(Input data):
Definition mk_system_flag (id : string) (sev : Severity) (cat : string) (w : Z) : EvidenceFlag :=
  mkFlag id "System" sev cat w.

(** [analyzeContract] ([src/unnamed/part_003], lines 317-584). *)
Definition contract_not_a_contract : ContractAnalysis := mkContract false [] 0.

Definition contract_fallback : ContractAnalysis :=
  mkContract false [mk_system_flag "analysis_failed" medium "contract" 15] 30.

(** [const isContract = code !== '0x' && code.length > 2] *)
Definition isContractCode (code : string) : bool :=
  negb (String.eqb code "0x") && (2 <? Z.of_nat (String.length code)).

(** [getCode] is the provider's [getCode(address)]; [deepAnalysis] is
    steps 2 to 6 of the body (bytecode scan, BscScan checks). *)
Definition analyzeContract (getCode : Exc string) (deepAnalysis : Exc ContractAnalysis)
    : Exc ContractAnalysis :=
  try_catch
    (let code := catch_default getCode "0x" in
     if negb (isContractCode code) then Ok contract_not_a_contract
     else deepAnalysis)
    (Ok contract_fallback).

(** [analyzeOnChainBehavior] ([src/unnamed/part_002], lines 44-375).  The
    fallback returns the [metrics] object as mutated so far; of it the
    engine reads [hasDexPair], passed as [hasDexPairSoFar]. *)
Definition onchain_fallback (hasDexPairSoFar : bool) : OnChainBehaviorAnalysis :=
  mkOnChain [mk_system_flag "analysis_error" medium "onchain" 10] 30 hasDexPairSoFar.

Definition analyzeOnChainBehavior (body : Exc OnChainBehaviorAnalysis) (hasDexPairSoFar : bool)
    : Exc OnChainBehaviorAnalysis :=
  try_catch body (Ok (onchain_fallback hasDexPairSoFar)).

(** [analyzeWalletHistory] ([src/unnamed/part_004], lines 26-223). *)
Definition wallet_fallback : WalletHistoryAnalysis :=
  mkWallet [mk_system_flag "wallet_analysis_error" medium "wallet" 10] 20 [] [].

Definition analyzeWalletHistory (body : Exc WalletHistoryAnalysis) : Exc WalletHistoryAnalysis :=
  try_catch body (Ok wallet_fallback).

(** [checkScamDatabase] ([src/unnamed/part_003], lines 35-175). *)
Definition scam_fallback : ScamDatabaseAnalysis :=
  mkScam [mk_system_flag "scam_check_error" low "scam" 5] 5 false false false.

Definition checkScamDatabase (body : Exc ScamDatabaseAnalysis) : Exc ScamDatabaseAnalysis :=
  try_catch body (Ok scam_fallback).

(** [analyzeTransparency] ([transparencyChecker.ts], lines 99-251): no
    outer [try]; each GitHub search and the README fetch has its own. *)
Record GitHubResult := mkGh {
  gh_found : bool;
  gh_repoUrl : option string;
  gh_daysSinceCommit : option Z;
  gh_contributorsCount : option Z;
  gh_starsCount : option Z
}.

Definition gh_not_found : GitHubResult := mkGh false None None None None.

Definition searchTerms (tokenSymbol contractName : option string) (address : string)
    : list string :=
  (match tokenSymbol with
   | Some sym =>
       if negb (String.eqb sym "UNKNOWN") && negb (String.eqb sym "BNB")
       then [(sym ++ " token bnb")%string; sym] else []
   | None => []
   end) ++
  (match contractName with Some n => [n] | None => [] end) ++
  [substring 0 10 address].

Definition tflag (id : string) (sev : Severity) (w : Z) : EvidenceFlag :=
  mkFlag id "GitHub" sev "transparency" w.

(** Loop state: [githubFound], [result.github], [flags], [score]. *)
Definition GhState : Type := (bool * GitHubResult * list EvidenceFlag * Z)%type.

(** Evaluation of a found repository (the body after [ghResult.found]). *)
Definition evalGitHub (gh : GitHubResult) (flags : list EvidenceFlag) (score : Z)
    : list EvidenceFlag * Z :=
  let '(flags, score) :=
    match gh_daysSinceCommit gh with
    | Some d => if 180 <? d then (flags ++ [tflag "stale_repo" medium 10], score + 10)
               else (flags, score)
    | None => (flags, score)
    end in
  let '(flags, score) :=
    match gh_contributorsCount gh with
    | Some n => if n <=? 1 then (flags ++ [tflag "solo_dev" medium 8], score + 8)
               else (flags, score)
    | None => (flags, score)
    end in
  match gh_starsCount gh with
  | Some n => if n <? 5 then (flags ++ [tflag "low_stars" low 5], score + 5) else (flags, score)
  | None => (flags, score)
  end.

Definition searchStep (searchGitHub : string -> Exc GitHubResult) (st : GhState) (term : string)
    : Exc GhState :=
  let '(found, gh, flags, score) := st in
  if found then Ok st
  else try_catch
         (r <- searchGitHub term ;;
          if gh_found r then
            let '(flags', score') := evalGitHub r flags score in
            Ok (true, r, flags', score')
          else Ok st)
         (Ok st).

Fixpoint searchLoop (searchGitHub : string -> Exc GitHubResult) (terms : list string)
    (st : GhState) : Exc GhState :=
  match terms with
  | [] => Ok st
  | t :: ts => st' <- searchStep searchGitHub st t ;; searchLoop searchGitHub ts st'
  end.

(** [readmeMentionsAuditor] is the README fetch and the auditor scan. *)
Definition analyzeTransparency (tokenSymbol contractName : option string) (address : string)
    (searchGitHub : string -> Exc GitHubResult) (readmeMentionsAuditor : Exc bool)
    : Exc TransparencyAnalysis :=
  st <- searchLoop searchGitHub (searchTerms tokenSymbol contractName address)
          (false, gh_not_found, [], 0) ;;
  let '(found, gh, flags, score) := st in
  let '(flags, score) :=
    if negb found then (flags ++ [tflag "no_github" medium 12], score + 12) else (flags, score) in
  auditDetected <-
    (if gh_found gh && (match gh_repoUrl gh with Some _ => true | None => false end)
     then try_catch readmeMentionsAuditor (Ok false)
     else Ok false) ;;
  let '(flags, score) :=
    if negb auditDetected then (flags ++ [tflag "no_audit" medium 12], score + 12)
    else (flags, score) in
  let '(flags, score) := (flags ++ [tflag "team_not_doxxed" low 8], score + 8) in
  Ok (mkTransparency flags (Z.min score 100)).

End Analyzers.

(* ------------------------------------------------------------------ *)
(** ** Risk Guardian ([src/src/openclaw/guardian.ts], lines 49-200) *)

Module Guardian.
Import Decision.

Record GuardianConfig := mkGuardianConfig {
  g_threshold : Q;
  g_strictMode : bool
}.

Record GuardianState := mkGuardianState {
  checksTotal : nat;
  errorsTotal : nat;
  blockedCount : nat;
  allowedCount : nat;
  lastCheck : option Z
}.

Inductive ResponseReasoning :=
| FromDecision (r : Reasoning)
| CouldNotComplete.  (* "Could not complete risk analysis. Interaction blocked for safety." *)

Record GuardianCheckResponse := mkResponse {
  r_allowed : bool;
  r_level : DecisionLevel;
  r_recommended_action : DecisionLevel;
  r_riskScore : Q;
  r_reasoning : ResponseReasoning;
  r_confidence : DecisionConfidence
}.

Definition formatResponse (d : RiskDecision) : GuardianCheckResponse :=
  mkResponse (allowed d) (level d) (recommended_action d) (riskScore d)
    (FromDecision (reasoning d)) (confidence d).

(** The response of the [catch] block. *)
Definition failSafeResponse : GuardianCheckResponse :=
  mkResponse false BLOCK BLOCK 100 CouldNotComplete high.

(** [checkAddress(request)].  [analysis] is the outcome of
    [await analyzeRiskIntelligence(targetAddress)]; [escalation] is the
    outcome of the auto-trigger block ([getOpenClawManager()],
    [getSentinel()], [addWatchAddress]); [now] is [Date.now()]. *)
Definition checkAddress (cfg : GuardianConfig) (now : Z)
    (analysis : Exc Engine.RiskIntelligenceResult) (escalation : Exc unit)
    (st : GuardianState) : Exc (GuardianState * GuardianCheckResponse) :=
  let st1 := mkGuardianState (S (checksTotal st)) (errorsTotal st) (blockedCount st)
               (allowedCount st) (Some now) in
  try_catch
    (riskResult <- analysis ;;
     let riskScore := Engine.risk_score riskResult in
     let decision := decideOnRisk now (inject_Z riskScore) (g_threshold cfg) in
     let response := formatResponse decision in
     let st2 :=
       if r_allowed response
       then mkGuardianState (checksTotal st1) (errorsTotal st1) (blockedCount st1)
              (S (allowedCount st1)) (lastCheck st1)
       else mkGuardianState (checksTotal st1) (errorsTotal st1) (S (blockedCount st1))
              (allowedCount st1) (lastCheck st1) in
     _ <- (if 70 <=? riskScore then try_catch escalation (Ok tt) else Ok tt) ;;
     Ok (st2, response))
    (Ok (mkGuardianState (checksTotal st1) (S (errorsTotal st1)) (blockedCount st1)
           (allowedCount st1) (lastCheck st1), failSafeResponse)).

End Guardian.

(* ------------------------------------------------------------------ *)
(** ** Risk Sentinel ([src/src/openclaw/sentinel.ts]) *)

Module Sentinel.
Import Decision.

Record SentinelConfig := mkSentinelConfig {
  threshold : Z;
  maxAlerts : Z
}.

Inductive AlertReason :=
| InitialObservation
| DecisionReasoning (r : Reasoning).

Record RiskAlert := mkAlert {
  alert_id : string * Z;          (* `${address}-${now}` *)
  target : string;
  a_riskScore : Z;
  a_level : DecisionLevel;
  reason : AlertReason;
  submittedToChain : bool;
  txHash : option string;
  reportHash : option string;
  a_timestamp : Z
}.

(** [Map<string, RiskAlert>]: an association list in insertion order. *)
Definition AlertMap : Type := list (string * RiskAlert).

Fixpoint map_get (k : string) (m : AlertMap) : option RiskAlert :=
  match m with
  | [] => None
  | (k', v) :: m' => if String.eqb k k' then Some v else map_get k m'
  end.

Definition map_has (k : string) (m : AlertMap) : bool :=
  match map_get k m with Some _ => true | None => false end.

(** [Map.set]: in place for an existing key, appended otherwise. *)
Fixpoint map_set (k : string) (v : RiskAlert) (m : AlertMap) : AlertMap :=
  match m with
  | [] => [(k, v)]
  | (k', v') :: m' => if String.eqb k k' then (k, v) :: m' else (k', v') :: map_set k v m'
  end.

Fixpoint map_delete (k : string) (m : AlertMap) : AlertMap :=
  match m with
  | [] => []
  | (k', v') :: m' => if String.eqb k k' then m' else (k', v') :: map_delete k m'
  end.

Definition map_keys (m : AlertMap) : list string := map fst m.

(** [Array.prototype.sort] with [(a, b) => a[1].timestamp - b[1].timestamp]:
    a stable sort, here a stable insertion sort. *)
Fixpoint insert_by_ts (x : string * RiskAlert) (l : AlertMap) : AlertMap :=
  match l with
  | [] => [x]
  | y :: l' => if a_timestamp (snd y) <=? a_timestamp (snd x) then y :: insert_by_ts x l'
               else x :: y :: l'
  end.

Definition sort_by_ts (m : AlertMap) : AlertMap :=
  fold_left (fun acc x => insert_by_ts x acc) m [].

Record SubmitResult := mkSubmit {
  success : bool;
  sr_txHash : option string;
  sr_reportHash : option string
}.

Record SentinelState := mkSentinel {
  alerts : AlertMap;
  submittedAlerts : list (string * Z);   (* dedupe keys `${address}-${riskScore}` *)
  runsTotal : nat;
  errorsTotal : nat;
  successfulRuns : nat;
  submissionsToChain : nat;
  lastRun : option Z;
  (** calls made to the registry, in order, with their results *)
  ledgerCalls : list (string * Z * SubmitResult)
}.

Definition initial : SentinelState := mkSentinel [] [] 0 0 0 0 None [].

Definition set_alerts (st : SentinelState) (m : AlertMap) : SentinelState :=
  mkSentinel m (submittedAlerts st) (runsTotal st) (errorsTotal st) (successfulRuns st)
    (submissionsToChain st) (lastRun st) (ledgerCalls st).

Definition placeholder (address : string) (now : Z) : RiskAlert :=
  mkAlert (address, now) address 0 ALLOW InitialObservation false None None now.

(The task):
Filter the records for the string "medium" and copy every line that holds it.

(Written response):
  mkContract false [mk_system_flag "analysis_failed" medium "contract" 15] 30.
  mkOnChain [mk_system_flag "analysis_error" medium "onchain" 10] 30 hasDexPairSoFar.
  mkWallet [mk_system_flag "wallet_analysis_error" medium "wallet" 10] 20 [] [].
    | Some d => if 180 <? d then (flags ++ [tflag "stale_repo" medium 10], score + 10)
    | Some n => if n <=? 1 then (flags ++ [tflag "solo_dev" medium 8], score + 8)
    if negb found then (flags ++ [tflag "no_github" medium 12], score + 12) else (flags, score) in
    if negb auditDetected then (flags ++ [tflag "no_audit" medium 12], score + 12)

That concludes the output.